Einen Grund für die aktuellen Lieferengpässe bei Medikamenten beschreibt Pharmakologe Roland Seifert von der Medizinischen Hochschule in Hannover bei "Markus Lanz": Für die Entwicklung eines Medikaments gibt es demnach ein Patent, das zehn Jahre läuft. Danach kann es theoretisch von jedem Unternehmen kopiert werden - dadurch entstehen sogenannte Generika. Um das zu verhindern, nehmen viele Pharmakonzerne an ihren Erfindungen kleinere Veränderungen vor. "Da entstehen als Nebenprodukte häufig krebserregende Stoffe, die nicht mehr in den Handel gebracht werden können", so Seifert.

Aktuell gibt es Lieferengpässe bei 480 Medikamenten, die häufig verschrieben werden.
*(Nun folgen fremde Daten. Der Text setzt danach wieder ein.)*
(** The updater of the draft effect.  [placeholders] and [draftValues] are
    those of the render that created the effect ([isDirty] closes over
    them); [prev] is the draft map the updater receives:
<<
    const merged = { ...prev };
    Object.entries(placeholders).forEach(([k, ph]) => {
      if (!prev.hasOwnProperty(k) || !isDirty(k)) merged[k] = ph.value ?? "";
    });
>> *)
Definition reconcile (placeholders : Store) (draftValues prev : Drafts) : Drafts :=
  map_fold
    (λ k ph merged,
       if negb (bool_decide (is_Some (prev !! k)))
          || negb (isDirty placeholders draftValues k)
       then <[k := ph_value ph]> merged
       else merged)
    prev placeholders.

(** [useEffect(() => setDraftValues(...), [placeholders])], run after a
    render in which [placeholders] is a new object. *)
Definition draftEffect (st : State) : State :=
  setDraftValues (reconcile (placeholders st) (draftValues st)) st.

(** The draft updater of the chat callback:
<<
    response.updates.forEach((u) => { ...; if (k) next[k] = u.value ?? ""; });
>> *)
Definition chatDraft (orderedNames : list string) (next : Drafts)
    (u : StructuredUpdate) : Drafts :=
  let k := resolveKey orderedNames u in
  match k with
  | Some key => if Js.falsy k then next else <[key := u_value u]> next
  | None => next
  end.

(** [onChatResponse]: the agent's batch is committed and mirrored into the
    drafts; both updaters are applied before the next render. *)
Definition onChatResponse (updates : list StructuredUpdate) (st : State) : State :=
  let names := orderedNames st in
  setDraftValues (λ prev, foldl (chatDraft names) prev updates)
    (setPlaceholders (applyStructuredUpdates names updates) st).

(** The agent push as the user sees it: the callback, the render, and the
    draft effect when the callback queued a store updater. *)
Definition agentPush (updates : list StructuredUpdate) (st : State) : State :=
  let st' := onChatResponse updates st in
  if queues_update updates then draftEffect st' else st'.

(** [applyOne] up to its [await]: the local commit. *)
Definition applyOne_local (name : string) (st : State) : State :=
  let value := default "" (draftValues st !! name) in
  let update := {| u_name := Some name; u_order := None; u_value := value |} in
  setDraftValues (λ prev, <[name := value]> prev)
    (setPlaceholders (applyStructuredUpdates (orderedNames st) [update]) st).

(** [if (documentId)] *)
Definition truthy (s : option string) : bool := negb (Js.falsy s).

(** [applyOne] from its [await] on: what [updatePlaceholders] answered. *)
Definition applyOne_sync (name : string) (sync : outcome unit) (st : State) : State :=
  if truthy (documentId st) then
    match sync with
    | Returned _ =>
        toast (ToastSuccess "Placeholder updated" (name +:+ " has been saved")) st
    | Thrown e =>
        toast (ToastError "Update failed"
                 (errorMessage e "Failed to update placeholder")) st
    end
  else st.

(** [applyOne(name)]: the local commit, the render with its draft effect
    while the request is pending, then the answer. *)
Definition applyOne (name : string) (sync : outcome unit) (st : State) : State :=
  applyOne_sync name sync (draftEffect (applyOne_local name st)).

(** ** Upload *)

(** [interface Placeholder { order; name; description }] of the service. *)
Record ApiPlaceholder := {
  api_order : Z;
  api_name : string;
  api_description : string
}.

Record UploadFileResponse := {
  document_id : string;
  filename : string;
  message : string;
  res_placeholders : list ApiPlaceholder
}.

(** The chosen file: its name and its content as the engine reads it. *)
Record File := {
  file_name : string;
  file_content : Template
}.

(** [Object.fromEntries(phFromAPI.map((s) => [s.name, s.description || ""]))]:
    a later entry replaces an earlier one of the same name. *)
Definition descByName (phFromAPI : list ApiPlaceholder) : gmap string string :=
  foldl (λ m s, <[api_name s := api_description s]> m) ∅ phFromAPI.

(** [Object.keys(tags).forEach((key) => { extracted[key] = {...}; })] *)
Definition seedPlaceholders (desc : gmap string string) (tags : list string) : Store :=
  foldl
    (λ extracted key,
       <[key := {| ph_name := key;
                   ph_description := default "" (desc !! key);
                   ph_value := "" |}]> extracted)
    ∅ tags.

(** [Object.fromEntries(Object.entries(extracted).map(([k, ph]) => [k, ph.value ?? ""]))] *)
Definition seedDrafts (extracted : Store) : Drafts := ph_value <$> extracted.

(** The [try] block of [handleFileUpload] once [uploadFile] has answered
    [res]: every cell of the session is replaced. *)
Definition uploaded (file : File) (res : UploadFileResponse) (st : State) : State :=
  let phFromAPI := res_placeholders res in
  let orderedNewNames := api_name <$> phFromAPI in
  let renamedBuffer := renameDocxByOccurrence (file_content file) orderedNewNames in
  let tags := getAllTags (lex renamedBuffer) in
  let extracted := seedPlaceholders (descByName phFromAPI) tags in
  {| placeholders := extracted;
     fileName := Some (file_name file);
     templateBuffer := Some renamedBuffer;
     orderedNames := orderedNewNames;
     documentId := Some (document_id res);
     draftValues := seedDrafts extracted;
     previewView := previewView st;
     toasts := toasts st ++
       [ToastSuccess "File uploaded successfully!"
          ("Found " +:+ pretty (size extracted) +:+ " placeholder(s)")] |}.

Definition setFileName (n : option string) (st : State) : State :=
  {| placeholders := placeholders st; fileName := n;
     templateBuffer := templateBuffer st; orderedNames := orderedNames st;
     documentId := documentId st; draftValues := draftValues st;
     previewView := previewView st; toasts := toasts st |}.

(** [handleFileUpload] for a chosen file with the API key set; [first] and
    [retry] are the answers of the two calls of [uploadFile]. *)
Definition handleFileUpload (file : File)
    (first retry : outcome UploadFileResponse) (st : State) : State :=
  let st := setFileName (Some (file_name file)) st in
  match first with
  | Returned res => uploaded file res st
  | Thrown _ =>
      let st :=
        toast (ToastInfo "Looks like server is down due to free tier usage."
                 "This may take up to 1 minute on first upload. Please wait.") st in
      match retry with
      | Returned res => uploaded file res st
      | Thrown e =>
          toast (ToastError "Upload failed"
                   (errorMessage e "Failed to upload file")) st
      end
  end.

(** ** Document materialiser *)

(** [val.trim() !== ""] *)
Definition filled (val : string) : bool := bool_decide (Js.trim val ≠ "").

(** The substitution map of [generateFilledArrayBuffer]:
<<
    data[tag] = val.trim() !== "" ? val : `${DELIMS.start}${tag}${DELIMS.end}`;
>> *)
Definition preview_data (placeholders : Store) : gmap string string :=
  map_fold
    (λ tag ph data,
       let val := ph_value ph in
       <[tag := if filled val then val else wrap tag]> data)
    ∅ placeholders.

(** The substitution map of [handleDownload]:
<<
    if (val.trim() !== "") data[tag] = val;
>> *)
Definition download_data (placeholders : Store) : gmap string string :=
  map_fold
    (λ tag ph data,
       let val := ph_value ph in
       if filled val then <[tag := val]> data else data)
    ∅ placeholders.

(** [parser(tag) { return { get(scope) { return scope[tag]; } }; }] *)
Definition scope_get (tag : string) (scope : gmap string string)
  : option string * gmap string string :=
  (scope !! tag, scope).

(** What the engine puts in place of [tag] when it renders with [data]. *)
Definition substitution (data : gmap string string) (tag : string) : string :=
  default (nullGetter (placeholder_part tag)) (scope_get tag data).1.

(** [doc.render(data); doc.getZip().generate(...)] on the bound template. *)
Definition fill (data : gmap string string) (template : Buffer) : Buffer :=
  (render scope_get nullGetter (lex template) data).1.

(** [generateFilledArrayBuffer]; [fault] is what the engine threw, if it
    threw. *)
Definition generateFilledArrayBuffer (fault : option thrown) (st : State)
  : option Buffer * State :=
  match templateBuffer st with
  | None => (None, st)
  | Some template =>
      let data := preview_data (placeholders st) in
      match fault with
      | None => (Some (fill data template), st)
      | Some e =>
          (None, toast (ToastError "Preview error"
                          (errorMessage e "Failed to generate preview")) st)
      end
  end.

(** The preview effect (dependencies [templateBuffer], [placeholders]); the
    container is mounted exactly when a template is loaded.  [shown] is the
    answer of [renderAsync]:
<<
    previewRef.current.innerHTML = "";
    const filled = generateFilledArrayBuffer();
    if (!filled) return;
    renderAsync(filled, previewRef.current, ...).catch(...)
>> *)
Definition previewEffect (fault : option thrown) (shown : outcome unit)
    (st : State) : State :=
  match templateBuffer st with
  | None => st
  | Some _ =>
      let st := setPreviewView None st in
      match generateFilledArrayBuffer fault st with
      | (None, st') => st'
      | (Some filled, st') =>
          match shown with
          | Returned _ => setPreviewView (Some filled) st'
          | Thrown e =>
              toast (ToastError "Preview render error"
                       (errorMessage e "Failed to render preview")) st'
          end
      end
  end.

(** [handleDownload]: the bytes handed to [saveAs], if any, and the state. *)
Definition handleDownload (fault : option thrown) (st : State)
  : option Buffer * State :=
  match templateBuffer st with
  | None => (None, st)
  | Some template =>
      let data := download_data (placeholders st) in
      match fault with
      | None =>
          (Some (fill data template),
           toast (ToastSuccess "Document downloaded"
                    "Your completed document has been downloaded") st)
      | Some e =>
          (None, toast (ToastError "Download failed"
                          (errorMessage e "Failed to generate document")) st)
      end
  end.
Bei seltenen Krankheiten gibt es dagegen meist keine Probleme. "Da geht es häufig um Erkrankungen, die man nicht mal im Medizinstudium lernt", sagt Seifert. Das neue Gesetz ist für den Wissenschaftler ein Schritt in die richtige Richtung. "Es wird nicht alle Probleme lösen, aber es ist das erste Gesetz in dieser Art, das es überhaupt gibt", sagt er.